Rear-Engine Turbo: 1963 Chevrolet Covair Monza Spyder

Although Ralph Nader tried to spoil America’s fun with the Corvair, the unusual American car did carry on a sports car like package in the form of the Monza Spyder Turbo. This Corvair was parked in 1979 due to a broken rear window, and the owners failing health. Having spent the last 38 years in a garage, this Corvair is a slightly used time capsule that is looking to return to the road. For a cool $3,000 you can bring home this awesome rear engine American. Find it here on craigslist out of El Cerrito, California. Thanks to Geoff K for this awesome boosted submission!

Simple yet effective, the turbo charger offered a fair bump in power.
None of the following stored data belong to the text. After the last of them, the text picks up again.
Lemma keeps_Promisify_go p f args : keeps I (Promisify_go p f args).
Proof.
  unfold Promisify_go, Call.
  apply keeps_bind.
  { apply keeps_bind; [apply I_user|intros vals; apply keeps_ret]. }
  intros results. apply keeps_bind; [apply keeps_lift|].
  intros [value err]. destruct (is_VNil err).
  - apply keeps_bind; [apply I_Resolve|intros _; apply keeps_ret].
  - apply keeps_bind; [apply keeps_lift|]. intros msg.
    apply keeps_bind; [apply I_Reject|intros _; apply keeps_ret].
Qed.

Lemma keeps_perform (a : @action Env) w : I w -> I (snd (perform a w)).
Proof.
  intros H. destruct a as [p s f|p v|p v|fn args|i]; unfold perform.
  - apply keeps_bind; [apply I_Then|intros; apply keeps_ret|exact H].
  - apply keeps_bind; [apply I_Resolve|intros; apply keeps_ret|exact H].
  - apply keeps_bind; [apply I_Reject|intros; apply keeps_ret|exact H].
  - apply keeps_bind; [|intros; apply keeps_ret|exact H].
    unfold Promisify. apply keeps_bind; [apply I_new|]. intros p.
    apply keeps_bind; [|intros; apply keeps_ret].
    intros [h gs e] Hw. simpl. eapply I_pool; eauto.
  - destruct w as [h gs e]. unfold step. simpl.
    destruct (gs !! i) as [[val [|cb rest]|p f args]|]; simpl;
      unfold with_goroutines; simpl.
    + eapply I_pool; eauto.
    + apply keeps_sendSoon_iter. eapply I_pool; eauto.
    + apply keeps_Promisify_go. eapply I_pool; eauto.
    + exact H.
Qed.

Lemma keeps_perform_all (acts : list (@action Env)) :
  forall w, I w -> I (perform_all acts w).
Proof.
  induction acts as [|a rest IH]; intros w H; simpl; [exact H|].
  apply IH. apply keeps_perform. exact H.
Qed.

End Invariant.

Lemma valid_states_alloc h gs (e : Env) :
  valid_states (mkWorld h gs e) ->
  valid_states (mkWorld (h ++ [zero_Promise]) gs e).
Proof.
  intros V q Q HqQ. simpl in HqQ. apply lookup_app_Some in HqQ.
  destruct HqQ as [HqQ|[_ HqQ]]; [exact (V _ _ HqQ)|].
  destruct (q - length h)%nat; simpl in HqQ; [|discriminate].
  inversion HqQ. left. reflexivity.
Qed.

Lemma valid_states_insert h gs gs' (e : Env) p Q :
  valid_states (mkWorld h gs e) -> valid_state (p_state Q) ->
  valid_states (mkWorld (<[p := Q]> h) gs' e).
Proof.
  intros V HQ q R HqR. simpl in HqR.
  destruct (decide (p = q)) as [->|N].
  - destruct (h !! q) as [P|] eqn:H.
    + rewrite (lookup_insert_here _ _ _ _ H) in HqR.
      inversion HqR; subst. exact HQ.
    + apply lookup_ge_None_1 in H. rewrite list_insert_ge in HqR by lia.
      exact (V _ _ HqR).
  - rewrite list_lookup_insert_ne in HqR by exact N. exact (V _ _ HqR).
Qed.

(** X12: every promise of a program is pending, fulfilled or rejected at all
    times: from a world where this holds, any calls of the operations
    and of the adapter and any moves of goroutines lead to a world where
    it holds; so the [String] method of the state of a promise never
    panics. *)
Theorem states_stay_valid (acts : list (@action Env)) w :
  valid_states w ->
  valid_states (perform_all acts w)
  /\ forall p P, heap (perform_all acts w) !! p = Some P ->
       exists name, state_String (p_state P) = Ret name.
Proof.
  intros V.
  assert (V' : valid_states (perform_all acts w)).
  { apply (keeps_perform_all valid_states); try exact V.
    - intros p v [h gs e] Hw. destruct (h !! p) as [P|] eqn:H.
      + destruct (decide (p_state P = pending)) as [Hs|Hs].
        * rewrite (Resolve_pending _ _ _ _ _ _ H Hs). simpl.
          eapply valid_states_insert; eauto. right. left. reflexivity.
        * now rewrite (Resolve_settled _ _ _ _ _ _ H Hs).
      + now rewrite (Resolve_nil _ _ _ _ _ H).
    - intros p v [h gs e] Hw. destruct (h !! p) as [P|] eqn:H.
      + destruct (decide (p_state P = pending)) as [Hs|Hs].
        * rewrite (Reject_pending _ _ _ _ _ _ H Hs). simpl.
          eapply valid_states_insert; eauto. right. right. reflexivity.
        * now rewrite (Reject_settled _ _ _ _ _ _ H Hs).
      + now rewrite (Reject_nil _ _ _ _ _ H).
    - intros p s f [h gs e] Hw.
      pose proof (valid_states_alloc _ _ _ Hw) as Hw'.
      destruct ((h ++ [zero_Promise]) !! p) as [P|] eqn:H.
      + destruct (decide (p_state P = pending)) as [Hs|Hs].
        * rewrite (Then_pending _ _ _ _ _ _ _ H Hs). simpl.
          eapply valid_states_insert; eauto. simpl. exact (Hw' _ _ H).
        * rewrite (Then_settled _ _ _ _ _ _ _ H Hs). simpl.
          eapply valid_states_insert; eauto. simpl. exact (Hw' _ _ H).
      + now rewrite (Then_nil _ _ _ _ _ _ H).
    - intros A f [h gs e] Hw. unfold user. simpl. destruct (f e). exact Hw.
    - intros h gs gs' e Hw. exact Hw.
    - intros [h gs e] Hw. simpl. now apply valid_states_alloc. }
  split; [exact V'|]. intros p P H.
  destruct (V' _ _ H) as [E|[E|E]]; rewrite E; eexists; reflexivity.
Qed.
This engine has been dormant since 1979, but the seller says the engine turns over. Although the seller goes into detail about boiling the gas tank, and performing general tune up maintenance, the seals within the turbo are likely dry and are due for replacement. The great thing about this Corvair is that there is not very little surface rust, and it is very complete.

The interior shows wonderfully, with only a few flaws that take away from it being perfect. The driver seat has a vertical split in its upholstery, and the top edge of the back seat has a hole as reported by the seller.  The interior is very clean considering the length of time it spent in storage with no rear window. The dash and steering wheel are in superb shape, and really the minor flaws with the interior could be ignored, if this Chevy was revived to driver status.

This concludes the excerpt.